The porosity of the filter element of the filter cartridge 512 required to be selected by the current air extractor can be calculated by the above formula. Select the filter core that suits through cartridge filter 512, can be so that this solar cell drying furnace is when drying the operation, the secondary that gets into preheating the module can have sufficient heat to heat solar cell, reduce the required heating's of heating pipe difference in preheating the module, thereby reduce the energy consumption of heating pipe in preheating the module, with reduction in production cost, cartridge filter 512 can reduce the heat loss when guaranteeing the filter effect simultaneously, thereby make the hot-blast and the difference in temperature in the constant temperature cavity of backward flow to constant temperature cavity reduce, and then reduce the energy consumption of heating pipe in the constant temperature cavity, so as to improve the heating efficiency who heats module 1 with this, reduce the energy consumption.

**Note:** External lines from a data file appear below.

(** The loop delivers the events before the next delay. *)
Lemma queue_loop_spec now l s :
  kbd_timer s = None ->
  exists done rest, events_of l = done ++ events_of rest /\ delays_of rest = delays_of l /\
    queue_ok (queue_loop now (enc_all l) s) rest /\
    forget (queue_loop now (enc_all l) s) = fold_left deliver done (forget s).
Proof.
  revert s. induction l as [|[ms|k] l IH]; intros s Ht.
  - exists [], []. split; [done|]. split; [done|]. split; [|by destruct s].
    split; [done|]. exact Ht.
  - exists [], (inl ms :: l). split; [done|]. split; [done|]. split; [|by destruct s].
    split; [done|]. simpl. eauto.
  - destruct (IH (deliver s k)) as (dn & rest & He & Hd & Hq & Hf).
    { by rewrite (proj2 (queue_deliver s k)). }
    exists (k :: dn), rest. destruct k as [[src key] down].
    split; [cbn [events_of omap list_omap app]; by f_equal|].
    split; [done|]. split; [exact Hq|].
    cbn [fold_left]. rewrite <- forget_deliver. exact Hf.
Qed.

Lemma kexec_spec s l op :
  queue_ok s l ->
  exists s' l' done, kexec s op = Ok s' /\ queue_ok s' l' /\
    events_of l ++ submitted [op] = done ++ events_of l' /\
    forget s' = fold_left deliver done (forget s) /\
    (forall now, op = KFire now -> delays_of l' = Nat.pred (delays_of l)).
Proof.
  intros [Hq Ht]. destruct op as [[[src key] down]|now ms|now]; cbn [kexec].
  - destruct l as [|i l].
    + exists (deliver s (src, key, down)), [], [(src, key, down)].
      unfold qemu_input_event_send_key. rewrite Hq. split; [done|].
      split; [|split; [done|split; [by rewrite forget_deliver|done]]].
      destruct (queue_deliver s (src, key, down)) as [E1 E2]. split; [by rewrite E1|].
      by rewrite E2.
    + exists (qemu_input_event_send_key src key down s), ((i :: l) ++ [inr (src, key, down)]), [].
      unfold qemu_input_event_send_key. split; [done|].
      destruct (kbd_queue s) as [|it q] eqn:E; [by destruct i as [?|[[? ?] ?]]|].
      split; [|split; [|split; [by destruct s|done]]].
      * split; [|by destruct i].
        unfold qemu_input_queue_sync, qemu_input_queue_event.
        rewrite enc_all_app, <- Hq, <- E. simpl. by rewrite <- app_assoc.
      * unfold events_of. by rewrite omap_app.
  - exists (qemu_input_event_send_key_delay now ms s),
      (l ++ [inl (if nz ms then ms else kbd_default_delay_ms)]), [].
    split; [done|]. unfold qemu_input_event_send_key_delay, qemu_input_queue_delay.
    set (m := if nz ms then ms else kbd_default_delay_ms).
    split; [|split; [|split; [|done]]].
    + case_bool_decide as E; (split; [by rewrite enc_all_app, <- Hq|]).
      * rewrite Hq in E. apply enc_all_nil in E as ->. simpl. eauto.
      * destruct l as [|[?|?] l]; [by rewrite Hq in E | done | done].
    + simpl. unfold events_of. by rewrite omap_app, !app_nil_r.
    + case_bool_decide; by destruct s.
  - destruct l as [|[ms|k] l].
    + exists s, [], []. rewrite Ht. done.
    + destruct Ht as [t Ht]. rewrite Ht. unfold qemu_input_queue_process. rewrite Hq. simpl.
      destruct (queue_loop_spec now l (set_timer None s)) as (dn & rest & He & Hd & Hqo & Hf); [done|].
      eexists _, rest, dn. split; [done|]. split; [exact Hqo|]. rewrite app_nil_r.
      split; [exact He|]. split; [exact Hf|]. intros ? _. by rewrite Hd.
    + done.
Qed.

Lemma krun_spec ops s l :
  queue_ok s l ->
  exists s' l' done, krun ops s = Ok s' /\ queue_ok s' l' /\
    events_of l ++ submitted ops = done ++ events_of l' /\
    forget s' = fold_left deliver done (forget s).
Proof.
  revert s l. induction ops as [|op ops IH]; intros s l Hok.
  { exists s, l, []. simpl. by rewrite app_nil_r. }
  destruct (kexec_spec s l op Hok) as (s1 & l1 & d1 & He & Hok1 & Hev & Hf & _).
  destruct (IH s1 l1 Hok1) as (s2 & l2 & d2 & Hr & Hok2 & Hev2 & Hf2).
  exists s2, l2, (d1 ++ d2). cbn [krun]. rewrite He. cbn [mbind outcome_bind].
  split; [done|]. split; [done|]. split.
  - change (op :: ops) with ([op] ++ ops). unfold submitted in *. rewrite omap_app, app_assoc, Hev.
    by rewrite <- app_assoc, Hev2, app_assoc.
  - rewrite fold_left_app, <- Hf. exact Hf2.
Qed.

Lemma krun_app ops1 ops2 s : krun (ops1 ++ ops2) s = (s' ← krun ops1 s; krun ops2 s').
Proof.
  revert s. induction ops1 as [|op ops IH]; intros s; [done|]. cbn [krun app].
  destruct (kexec s op); cbn [mbind outcome_bind]; [apply IH|done].
Qed.

Lemma krun_drain now n s l :
  queue_ok s l -> (delays_of l <= n)%nat ->
  exists s', krun (replicate n (KFire now)) s = Ok s' /\ kbd_queue s' = [] /\
    forget s' = fold_left deliver (events_of l) (forget s).
Proof.
  revert s l. induction n as [|n IH]; intros s l Hok Hn.
  - exists s. split; [done|]. destruct Hok as [Hq Ht].
    destruct l as [|[?|?] l]; [by rewrite Hq | simpl in Hn; unfold delays_of in Hn; simpl in Hn; lia | done].
  - destruct (kexec_spec s l (KFire now) Hok) as (s1 & l1 & d1 & He & Hok1 & Hev & Hf & Hdel).
    destruct (IH s1 l1 Hok1) as (s2 & Hr & Hq & Hf2); [rewrite (Hdel now) by done; lia|].
    exists s2. cbn [replicate krun]. rewrite He. cbn [mbind outcome_bind]. split; [done|].
    split; [done|]. simpl in Hev. rewrite app_nil_r in Hev. rewrite Hev, fold_left_app, <- Hf.
    exact Hf2.
Qed.

End Queue.

(** ** Properties *)

(** C27: the keyboard queue delivers every key event exactly once and in order.
    For every sequence of key events, delays and timer expiries from an empty
    queue no assertion fails, the events delivered so far are a prefix of the
    submitted ones and the rest waits in the queue; once the timer has fired
    once per queued delay, the state is the one of delivering all submitted
    events directly. *)
Theorem keyboard_queue_fifo {D} `{InputDevices D} (s : icore D) ops now :
  kbd_queue s = [] -> kbd_timer s = None ->
  exists s1 waiting done, krun ops s = Ok s1 /\ queue_ok s1 waiting /\
    submitted ops = done ++ events_of waiting /\
    forget s1 = fold_left deliver done (forget s) /\
    exists s2, krun (ops ++ replicate (delays_of waiting) (KFire now)) s = Ok s2 /\
      kbd_queue s2 = [] /\ forget s2 = fold_left deliver (submitted ops) (forget s).
Proof.
  intros Hq Ht. destruct (krun_spec ops s []) as (s1 & l & dn & Hr & Hok & Hev & Hf); [done|].
  exists s1, l, dn. split; [done|]. split; [done|]. split; [done|]. split; [done|].
  destruct (krun_drain now (delays_of l) s1 l Hok) as (s2 & Hr2 & Hq2 & Hf2); [done|].
  exists s2. rewrite krun_app, Hr. split; [done|]. split; [done|].
  simpl in Hev. rewrite Hev, fold_left_app, <- Hf. exact Hf2.
Qed.

(** A device that records its events. *)
#[export] Instance log_devices : InputDevices (list InputEvent) := {
  dev_event := fun _ e l => l ++ [e];
  dev_sync := fun _ => None
}.
(** [a20_out] is [None] while no line is connected; [resets] counts the calls
    of [qemu_system_reset_request]. *)
Record KBDState := mk_kbc {
  k_write_cmd : Z;
  k_status : Z;
  k_mode : Z;
  k_outport : Z;
  k_outport_present : bool;
  k_pending : Z;
  kbd : PS2KbdState;
  mouse : PS2MouseState;
  irq_kbd : bool;
  irq_mouse : bool;
  a20_out : option bool;
  resets : nat
}.

Definition set_k_write_cmd (v : Z) (s : KBDState) : KBDState :=
  mk_kbc v (k_status s) (k_mode s) (k_outport s) (k_outport_present s) (k_pending s)
    (kbd s) (mouse s) (irq_kbd s) (irq_mouse s) (a20_out s) (resets s).
Definition set_k_status (v : Z) (s : KBDState) : KBDState :=
  mk_kbc (k_write_cmd s) v (k_mode s) (k_outport s) (k_outport_present s) (k_pending s)
    (kbd s) (mouse s) (irq_kbd s) (irq_mouse s) (a20_out s) (resets s).
Definition set_k_mode (v : Z) (s : KBDState) : KBDState :=
  mk_kbc (k_write_cmd s) (k_status s) v (k_outport s) (k_outport_present s) (k_pending s)
    (kbd s) (mouse s) (irq_kbd s) (irq_mouse s) (a20_out s) (resets s).
Definition set_k_outport (v : Z) (s : KBDState) : KBDState :=
  mk_kbc (k_write_cmd s) (k_status s) (k_mode s) v (k_outport_present s) (k_pending s)
    (kbd s) (mouse s) (irq_kbd s) (irq_mouse s) (a20_out s) (resets s).
Definition set_k_pending (v : Z) (s : KBDState) : KBDState :=
  mk_kbc (k_write_cmd s) (k_status s) (k_mode s) (k_outport s) (k_outport_present s) v
    (kbd s) (mouse s) (irq_kbd s) (irq_mouse s) (a20_out s) (resets s).
Definition set_kbd (k : PS2KbdState) (s : KBDState) : KBDState :=
  mk_kbc (k_write_cmd s) (k_status s) (k_mode s) (k_outport s) (k_outport_present s) (k_pending s)
    k (mouse s) (irq_kbd s) (irq_mouse s) (a20_out s) (resets s).
Definition set_mouse (m : PS2MouseState) (s : KBDState) : KBDState :=
  mk_kbc (k_write_cmd s) (k_status s) (k_mode s) (k_outport s) (k_outport_present s) (k_pending s)
    (kbd s) m (irq_kbd s) (irq_mouse s) (a20_out s) (resets s).
Definition set_a20 (level : bool) (s : KBDState) : KBDState :=
  mk_kbc (k_write_cmd s) (k_status s) (k_mode s) (k_outport s) (k_outport_present s) (k_pending s)
    (kbd s) (mouse s) (irq_kbd s) (irq_mouse s) (match a20_out s with Some _ => Some level | None => None end)
    (resets s).
Definition qemu_system_reset_request (s : KBDState) : KBDState :=
  mk_kbc (k_write_cmd s) (k_status s) (k_mode s) (k_outport s) (k_outport_present s) (k_pending s)
    (kbd s) (mouse s) (irq_kbd s) (irq_mouse s) (a20_out s) (S (resets s)).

In the description of the present invention, it is to be understood that the terms "central," "longitudinal," "lateral," "length," "width," "thickness," "upper," "lower," "front," "rear," "left," "right," "vertical," "horizontal," "top," "bottom," "inner," "outer," "clockwise," "counterclockwise," "axial," "radial," "circumferential," and the like are used in the orientations and positional relationships indicated in the drawings for convenience in describing the invention and to simplify the description, but are not intended to indicate or imply that the device or element so referred to must have a particular orientation, be constructed in a particular orientation, and be operated in a particular manner, and are not to be construed as limiting the invention.
In the present invention, unless otherwise explicitly stated or limited, the terms "mounted," "connected," "fixed," and the like are to be construed broadly, e.g., as being permanently connected, detachably connected, or integral; may be mechanically coupled, may be electrically coupled or may be in communication with each other; they may be directly connected or indirectly connected through intervening media, or they may be connected internally or in any other suitable relationship, unless expressly stated otherwise. The specific meanings of the above terms in the present invention can be understood according to specific situations by those of ordinary skill in the art.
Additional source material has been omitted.